I was to be proven wrong.
This production has a big, nicely loud and
competent band with lots of brass. Lauren and I liked the band and during the
interval we went to look down on the orchestra pit and she asked me the name of
every visible instrument. I spotted and noted a beautiful bass clarinet.
I was nicely surprised that Valerie Easton
who I first met and photographed in the late 70s as a dancer with Jeff Hyslop
and Jim Hibbard at the CBC, then as a choreographer for Arts Club Theatre musicals
is the Artistic Director. At halftime I had a short chat and she seemed
serious, something about the night not being as good as the previous one. She
must be a perfectionist because this show which has lots (and lots) of set
movement went without a hitch.
Lauren became enamored with the little girls
at the orphanage particularly with the real-life sister of the stage Annie,
Julia MacLean. This was Jamie MacLean, 8, as Molly. She is so tiny that Lauren
said, “She looks like she is in kindergarten.” I am confident that Jamie could
fill GM Place
(or whatever it is called now) with her voice.

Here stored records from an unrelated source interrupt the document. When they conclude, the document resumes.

(** * Pixora backend: the request-to-artifact pipeline

    A shallow embedding of the generation controller
    (controllers/geminiController.js), the image generation service
    (services/imageGenerationService.js), the upload controller
    (controllers/uploadImage&promts.js) and the database helpers
    (config/database.js), with the properties of the specification
    stated and proved over it.

    Conventions of the embedding.
    - Request body fields are strings, as the JSDoc of the handlers
      documents them; an absent field is [None].  JavaScript truthiness
      of such a value is [truthy].
    - Handlers are computations in a state-and-exception monad [M] over
      a [World]: the module-level connection handle of database.js,
      the process environment, the file system, the provider behind the
      SDK, and the sources of UUIDs and of time.
    - The MongoDB driver is an in-memory store: a collection is the list
      of its documents in insertion order, [find] filters it, and
      [insertOne] rejects a duplicate [_id].
    - [trace] is ghost state: it records the calls made to the gateway
      and to the provider, so that "no gateway call" can be stated. *)

From Stdlib Require Import ZArith NArith Ascii String List Sorted.
From Stdlib.Strings Require Import Byte.
From stdpp Require Import base option list gmap strings fin_maps.

Set Warnings "-register-all".

Local Open Scope Z_scope.
Local Open Scope string_scope.
Local Open Scope list_scope.

(** ** JavaScript primitives *)

Module Js.

(** Truthiness of a value that is a string or [undefined]: the string
    a truthy value holds, [None] for [undefined] and for the empty
    string. *)
Definition truthy (v : option string) : option string :=
  match v with
  | Some s => if String.eqb s "" then None else Some s
  | None => None
  end.

(** [a || b] on such values. *)
Definition or (a b : option string) : option string :=
  match truthy a with
  | Some _ => a
  | None => b
  end.

(** [a || d] where [d] is a string literal. *)
Definition or_default (a : option string) (d : string) : string :=
  match a with
  | Some s => if String.eqb s "" then d else s
  | None => d
  end.

(** [hay.includes(needle)] *)
Fixpoint includes (needle hay : string) : bool :=
  String.prefix needle hay ||
  match hay with
  | EmptyString => false
  | String _ rest => includes needle rest
  end.

(** [s.length] *)
Definition length (s : string) : Z := Z.of_nat (String.length s).

(** [buffer.toString('base64')] *)
Definition base64_alphabet : string :=
  "ABCDEFGHIJKLMNOPQRSTUVWXYZabcdefghijklmnopqrstuvwxyz0123456789+/".

Definition base64_digit (n : N) : ascii :=
  match String.get (N.to_nat n) base64_alphabet with
  | Some c => c
  | None => "="%char
  end.

Fixpoint toBase64 (buffer : list byte) : string :=
  match buffer with
  | [] => ""
  | [a] =>
      let n := (Byte.to_N a * 65536)%N in
      String (base64_digit (n / 262144))
        (String (base64_digit (n / 4096 mod 64)) "==")
  | [a; b] =>
      let n := (Byte.to_N a * 65536 + Byte.to_N b * 256)%N in
      String (base64_digit (n / 262144))
        (String (base64_digit (n / 4096 mod 64))
           (String (base64_digit (n / 64 mod 64)) "="))
  | a :: b :: c :: rest =>
      let n := (Byte.to_N a * 65536 + Byte.to_N b * 256 + Byte.to_N c)%N in
      String (base64_digit (n / 262144))
        (String (base64_digit (n / 4096 mod 64))
           (String (base64_digit (n / 64 mod 64))
              (String (base64_digit (n mod 64)) (toBase64 rest))))
  end.

(** Truthiness of an object: every object is truthy. *)
Definition object_truthy {A} (o : A) : bool := true.

End Js.

(** ** JSON payloads of responses *)

Inductive Json :=
| JNull
| JBool (b : bool)
| JNum (n : Z)
| JStr (s : string)
| JDate (ms : Z)                       (* an instant, rendered as ISO-8601 *)
| JArr (items : list Json)
| JObj (fields : list (string * Json)).

(** [obj.key]; [None] is [undefined]. *)
Fixpoint assoc (key : string) (fields : list (string * Json)) : option Json :=
  match fields with
  | [] => None
  | (k, v) :: rest => if String.eqb k key then Some v else assoc key rest
  end.

Definition field (key : string) (j : Json) : option Json :=
  match j with
  | JObj fields => assoc key fields
  | _ => None
  end.

Definition opt_str (o : option string) : Json :=
  match o with
  | Some s => JStr s
  | None => JNull
  end.

Record Response := mkResponse { status : Z; json : Json }.

(** ** Requests *)

(** A file kept in memory by [multer()] ([upload.any()] in app.js). *)
Record MemoryFile := { buffer : list byte; mem_mimetype : string }.

(** A file written to disk by [multer({ storage: diskStorage })]. *)
Record DiskFile := {
  path : string;
  originalname : string;
  disk_mimetype : string;
  disk_size : Z
}.

Record Request := {
  content_type : option string;        (* req.headers['content-type'] *)
  body : gmap string string;           (* req.body *)
  files : list MemoryFile;             (* req.files *)
  file : option DiskFile               (* req.file *)
}.

Definition body_json (req : Request) : Json :=
  JObj (prod_map id JStr <$> map_to_list (body req)).

(** ** Documents and the store *)

(** [new Date()] is kept as a Date object by the driver,
    [new Date().toISOString()] as a string. *)
Inductive Stamp :=
| DateObject (ms : Z)
| IsoString (ms : Z).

Since I had seen Steve Maddock (Oliver
Warbucks) in the Arts Club Theatre production of Disney’s The Beauty and the
Beast I knew that Maddock looks a lot like Lauren’s father. She admitted she
was right.
In our ignorance of all things Annie we
were disappointed to note that this production’s Annie did not have curly red
hair. It was straight. But again we were proven wrong and I will not reveal anything
more on this!
Caitlin Clugston as Miss Hannigan who rules
the orphanage between swigs from her hip flask (not stored there but in a much
more intimate place), pretty well ruled the stage as well every time she was
on. At first I thought her performance was over-the-top until I figured, “I am
watching a live presentation of a cartoon strip. And of course it has to be
over the top.”
Lauren had a great time. I watched her
during the show and her smile was almost constant. But she could have never
understood how this play, which one would think is totally dated, is not. In
fact the dialogue between Maddock’s Warbucks and R.G. Miller’s Franklin D. Roosevelt (nicely performed with lots of warmth)
felt like one (much more civilized, of course as things seemed then) in today’s
United States House of Representatives. You see Warbucks is a Republican and
Roosevelt the “New Deal” Democrat. Warbucks’s recommendation to getting people
out of the streets into his factories seemed like contemporary Rachel talking
points from the Rachel Maddow Show on MSNBC.
In short this production (I cannot wait to
see what Valerie Easton will do with My Fair Lady, next year) will please
children of all ages but at the same time it will challenge the ideas we adults
have about the social and economic pressures of our age.
Annie will be on until April 26.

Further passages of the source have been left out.